Die drei dirndln ('the three lasses') has a particularly unusual structure. For roughly the first four minutes, clarinet, violin and piano coexist in a sustained, slow-moving texture in which the piano interjects only sparingly, sharp and discrete against the longer bowed and blown lines. Then, gradually but unmistakably, the balance tips: the piano's interjections become more frequent and more weighted, the sustained writing for clarinet and violin thins out, and by around the five-and-a-half-minute mark Heather Roche and Mira Benjamin have receded almost entirely, leaving Kerry Yong's piano to carry the rest of the piece more or less alone. The piano has been there throughout, but the piece works as a slow gradient of dominance, the centre of gravity migrating from the ensemble to a single instrument. The 'three lasses' of the title presumably correspond to the three instruments, but the procedure is more subtle than a simple subtraction; one of them outlasts the others by being patient. As ever the playing is unimpeachable, and Yong's solo passages at the end have the alertness of someone who knows exactly how much air is around each note.
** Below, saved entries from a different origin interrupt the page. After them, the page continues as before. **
(** ** A machine with six pages

    A page directory, a page of user memory and four free pages; mappages maps
    the user page at address 0. *)
Definition w_end : Z := KERNBASE + 4194304.
Definition w_page (k : Z) : Z := w_end + k * PGSIZE.
Definition w_free : list Z := [w_page 2; w_page 3; w_page 4; w_page 5].
Definition w_vm : vm :=
  mkVm (mkKmem 1 (w_page 2) (<[w_page 2 := w_page 3]> (<[w_page 3 := w_page 4]> (<[w_page 4 := w_page 5]> {[w_page 5 := 0]}))))
    (list_to_map ((fun k => (w_page k, replicate (Z.to_nat PGSIZE) (if k =? 1 then 97 else 0))) <$> [0; 1; 2; 3; 4; 5])) 0 0.
Definition w_map : M vm Z := mappages (w_page 0) (0 * PGSIZE) PGSIZE (w_page 1 - KERNBASE) (Z.lor PTE_W PTE_U).
Definition w_vm1 : vm := run_state w_map w_vm.

Lemma w_own : own w_end w_vm w_free ([w_page 0] ++ [] ++ [w_page 1]).
Proof.
  split.
  - unfold free_pages, w_free. cbn [chain]. do 4 (split; [by vm_compute|]; split; [by vm_compute|]; eexists; split; [by vm_compute|]). by vm_compute.
  - apply (bool_decide_unpack _). by vm_compute.
  - intros p Hp. split; [|exists (replicate (Z.to_nat PGSIZE) (if p =? w_page 1 then 97 else 0)); split; [|by rewrite length_replicate]].
    + assert (Hf : Forall (Kalloc.page_ok w_end) (w_free ++ [w_page 0] ++ [] ++ [w_page 1])).
      { unfold w_free, w_page, w_end. repeat constructor; consts; lia. }
      by eapply Forall_forall in Hf.
    + assert (Hf : Forall (fun p => v_mem w_vm !! p = Some (replicate (Z.to_nat PGSIZE) (if p =? w_page 1 then 97 else 0)))
        (w_free ++ [w_page 0] ++ [] ++ [w_page 1])) by (repeat constructor; by vm_compute).
      by eapply Forall_forall in Hf.
Qed.
(* ===== verification/Boot.v ===== *)
(** * The boot loader: bootmain.c

    bootmain reads the kernel, an ELF file that starts at sector 1 of the boot
    disk, into memory and jumps to it.  It runs without paging: memory is a byte
    for every physical address.  The drive is the one of Ide, of whose state
    only the drive is used. *)
From S2P Require Import Prelude Words Params Bio Ide.

Module Boot.
Import Ide.

Definition SECTSIZE : Z := 512.
Definition ELF_MAGIC : Z := 1179403647.

(** The address of the ELF header, and the sizes of struct elfhdr's page and of
    struct proghdr *)
Definition elf : Z := 65536.
Definition sizeof_proghdr : Z := 32.

Record boot := mkBoot { b_mem : Z -> Z; b_ide : ide }.

Definition set_mem (m : Z -> Z) (s : boot) : boot := mkBoot m (b_ide s).
Definition set_ide (d : ide) (s : boot) : boot := mkBoot (b_mem s) d.

(** ** Memory *)

(** [bs] stored from the address [a] on; addresses wrap at 32 bits. *)
Definition store (a : Z) (bs : list Z) (mem : Z -> Z) : Z -> Z :=
  fun x => match zget bs (u32 (x - a)) with Some b => b | None => mem x end.

Definition stosb (a c cnt : Z) : M boot unit := modify (fun s => set_mem (store a (replicate (Z.to_nat cnt) (u8 c)) (b_mem s)) s).

Definition bytes_at (n : nat) (a : Z) (mem : Z -> Z) : list Z := (fun k => u8 (mem (u32 (a + k)))) <$> seqZ 0 (Z.of_nat n).
Definition rd (n : nat) (a : Z) : M boot Z := gets (fun s => le_val (bytes_at n a (b_mem s))).

(** ** The disk *)

Definition io {A} (m : M ide A) : M boot A := zoom b_ide set_ide m.

(** The loop of waitdisk.  When the drive is ready it has carried out its
    command. *)
Fixpoint waitdisk_loop (fuel : nat) : M ide unit :=
  r <- inb_status ;;
  if negb (Z.land r 192 =? 64) then match fuel with O => undef | S fuel' => waitdisk_loop fuel' end else ret tt.

Definition waitdisk : M ide unit :=
  fuel <- gets (fun s => length (d_status (i_drv s))) ;;
  waitdisk_loop fuel ;;
  modify (fun s => set_drv (complete (i_drv s)) s).

Definition readsect (dst offset : Z) : M boot unit :=
  io (waitdisk ;;
      outb 498 1 ;;
      outb 499 offset ;;
      outb 500 (Z.shiftr offset 8) ;;
      outb 501 (Z.shiftr offset 16) ;;
      outb 502 (Z.lor (Z.shiftr offset 24) 224) ;;
      outb 503 32 ;;
      waitdisk) ;;
  bs <- io insl ;;
  modify (fun s => set_mem (store dst (take (Z.to_nat SECTSIZE) bs) (b_mem s)) s).

(** The loop of readseg, without wrapping at most [fuel] rounds *)
Fixpoint readseg_loop (fuel : nat) (pa offset epa : Z) : M boot unit :=
  if pa <? epa then
    match fuel with
    | O => undef
    | S fuel' => readsect pa offset ;; readseg_loop fuel' (u32 (pa + SECTSIZE)) (u32 (offset + 1)) epa
    end
  else ret tt.

Definition readseg (pa count offset : Z) : M boot unit :=
  let epa := u32 (pa + count) in
  let pa := u32 (pa - offset mod SECTSIZE) in
  let offset := offset / SECTSIZE + 1 in
  readseg_loop (Z.to_nat ((epa - pa + SECTSIZE - 1) / SECTSIZE)) pa offset epa.

(** The body and the loop over the program headers from [ph] to [eph] *)
Definition load_seg (ph : Z) : M boot unit :=
  pa <- rd 4 (ph + 12) ;;
  filesz <- rd 4 (ph + 16) ;;
  off <- rd 4 (ph + 4) ;;
  readseg pa filesz off ;;
  memsz <- rd 4 (ph + 20) ;;
  filesz <- rd 4 (ph + 16) ;;
  whenM (memsz >? filesz) (stosb (u32 (pa + filesz)) 0 (memsz - filesz)).

Fixpoint load_segs (fuel : nat) (ph eph : Z) : M boot unit :=
  if ph <? eph then
    match fuel with O => undef | S fuel' => load_seg ph ;; load_segs fuel' (u32 (ph + sizeof_proghdr)) eph end
  else ret tt.

(** The result is the entry point called, or [None] when bootmain returns. *)
Definition bootmain : M boot (option Z) :=
  readseg elf 4096 0 ;;
  magic <- rd 4 elf ;;
  if negb (magic =? ELF_MAGIC) then ret None
  else
    phoff <- rd 4 (elf + 28) ;;
    phnum <- rd 2 (elf + 44) ;;
    let ph := u32 (elf + phoff) in
    let eph := u32 (ph + sizeof_proghdr * phnum) in
    load_segs (Z.to_nat phnum) ph eph ;;
    entry <- rd 4 (elf + 24) ;;
    ret (Some entry).

End Boot.
(* ===== verification/Startup.v ===== *)
(** * Starting the other processors: main.c

    startothers puts the entry code for the other processors at 0x7000 and
    starts them one at a time; each takes its stack, page directory and first
    function from the three words before the code, the way entryother.S does.
    The code itself and the addresses of mpenter and entrypgdir are those of the
    linked kernel. *)
From S2P Require Import Prelude Words Params Kalloc Vm Spinlock Boot Apic.

Module Startup.
Import Spinlock Apic.

Definition KSTACKSIZE : Z := 4096.

(** The allocator, [cpus] up to [ncpu], their [started] flags, the interrupt
    controller with memory, and the processors that were started: their index,
    stack, page directory and first function *)
Record mstate := mkMstate { t_kmem : Kalloc.kmem; t_cpus : list cpu; t_started : gmap nat Z; t_apic : apic; t_aps : list (nat * (Z * Z * Z)) }.

Definition set_tkmem (k : Kalloc.kmem) (s : mstate) : mstate := mkMstate k (t_cpus s) (t_started s) (t_apic s) (t_aps s).
Definition set_tapic (a : apic) (s : mstate) : mstate := mkMstate (t_kmem s) (t_cpus s) (t_started s) a (t_aps s).

Definition alloc : M mstate Z := zoom t_kmem set_tkmem Kalloc.kalloc.
Definition onapic {A} (m : M apic A) : M mstate A := zoom t_apic set_tapic m.

(** Words of memory at a kernel address *)
Definition wr_word (a w : Z) : M mstate unit :=
  onapic (modify (fun s => set_amem (Boot.store a (le_bytes 4 (u32 w)) (a_mem s)) s)).
Definition rd_word (a : Z) (s : mstate) : Z := le_val (Boot.bytes_at 4 a (a_mem (t_apic s))).

Section kernel.
(** The image of entryother.S and the addresses of mpenter and entrypgdir *)
Context (entryother : list Z) (mpenter entrypgdir : Z).

(** A processor that was sent the interrupts goes through entryother.S to
    mpmain, which sets [started].  It finds the page of its vector at the same
    physical address, mapped at KERNBASE. *)
Definition ap_boot (i : nat) (s : mstate) : mstate :=
  match t_cpus s !! i with
  | Some c =>
      match ap_state (c_apicid c) (a_ipis (t_apic s)) with
      | Running v =>
          let start := KERNBASE + v * 4096 in
          mkMstate (t_kmem s) (t_cpus s) (<[i := 1]> (t_started s)) (t_apic s)
            (t_aps s ++ [(i, (rd_word (start - 4) s, rd_word (start - 12) s, rd_word (start - 8) s))])
      | _ => s
      end
  | None => s
  end.

(** The loop that waits for [started]: other processors go on meanwhile. *)
Definition wait_started (i : nat) : M mstate unit :=
  modify (ap_boot i) ;;
  st <- gets t_started ;;
  if default 0 (st !! i) =? 0 then sleep_forever else ret tt.

(** mycpu, with interrupts off *)
Definition mycpu : M mstate nat :=
  id <- onapic lapicid ;;
  cs <- gets t_cpus ;;
  match find_apic cs id with Some i => ret i | None => panic "unknown apicid" end.

(** The body of the loop of startothers *)
Definition startother (i : nat) (code : Z) : M mstate unit :=
  me <- mycpu ;;
  if (i =? me)%nat then ret tt
  else
    stack <- alloc ;;
    wr_word (code - 4) (stack + KSTACKSIZE) ;;
    wr_word (code - 8) mpenter ;;
    pg <- Kalloc.V2P entrypgdir ;;
    wr_word (code - 12) pg ;;
    cs <- gets t_cpus ;;
    c <- from_option_undef (cs !! i) ;;
    pa <- Kalloc.V2P code ;;
    onapic (lapicstartap (c_apicid c) pa) ;;
    wait_started i.

Fixpoint startothers_loop (n i : nat) (code : Z) : M mstate unit :=
  match n with O => ret tt | S n' => startother i code ;; startothers_loop n' (S i) code end.

Definition startothers : M mstate unit :=
  code <- Vm.P2V 28672 ;;
  onapic (modify (fun s => set_amem (Boot.store code entryother (a_mem s)) s)) ;;
  cs <- gets t_cpus ;;
  startothers_loop (length cs) 0 code.

End kernel.
End Startup.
Aki — the Japanese word for autumn — takes its cue from Bashō's famous haiku of a crow alighting on a bare branch at autumn twilight. It is, again, different from anything else on the album. Kerry Yong moves to electric organ, and from about a minute in he plants a low D that runs almost unbroken to the end of the piece — like the line of the horizon, audible the whole way through. The two clarinets (Roche and Michelle Hromin) and Benjamin's violin articulate above this drone in phrases that come and go, settle and resettle, never quite arriving and never quite departing. If Bashō's haiku is about the moment in which a single image — crow, branch, twilight — becomes sufficient, then aki is the musical analogue. It is a piece about patience, perhaps, and about being at peace with not arriving.
The shortest piece on the album closes it: geschrieben in wasser, just under seven minutes for piano quartet. The title is taken from the inscription on John Keats's gravestone in Rome — 'Here lies one whose name was writ in water' — and the homage is real, but I would not press the watery metaphor too far where the music is concerned, because what geschrieben in wasser offers is one of the most clearly articulated structures on the disc. Lang has spoken of the piece's second part as a ninety-degree rotation of the structure of the first, and you can hear the rotation point: at around three minutes and twenty seconds — almost exactly the midpoint of the body of the piece, before the coda — the texture changes character. Before the hinge, the writing is articulated and event-based, the piano leading and the strings entering between attacks; after it, the texture becomes continuous, denser, and more sustained, the strings now carrying the weight and the piano embedded in a fuller fabric. Then, in the last thirty seconds or so, a brief lull and a coda that shifts again into something brighter and fleeter. For a Keats homage, the formal clarity is striking.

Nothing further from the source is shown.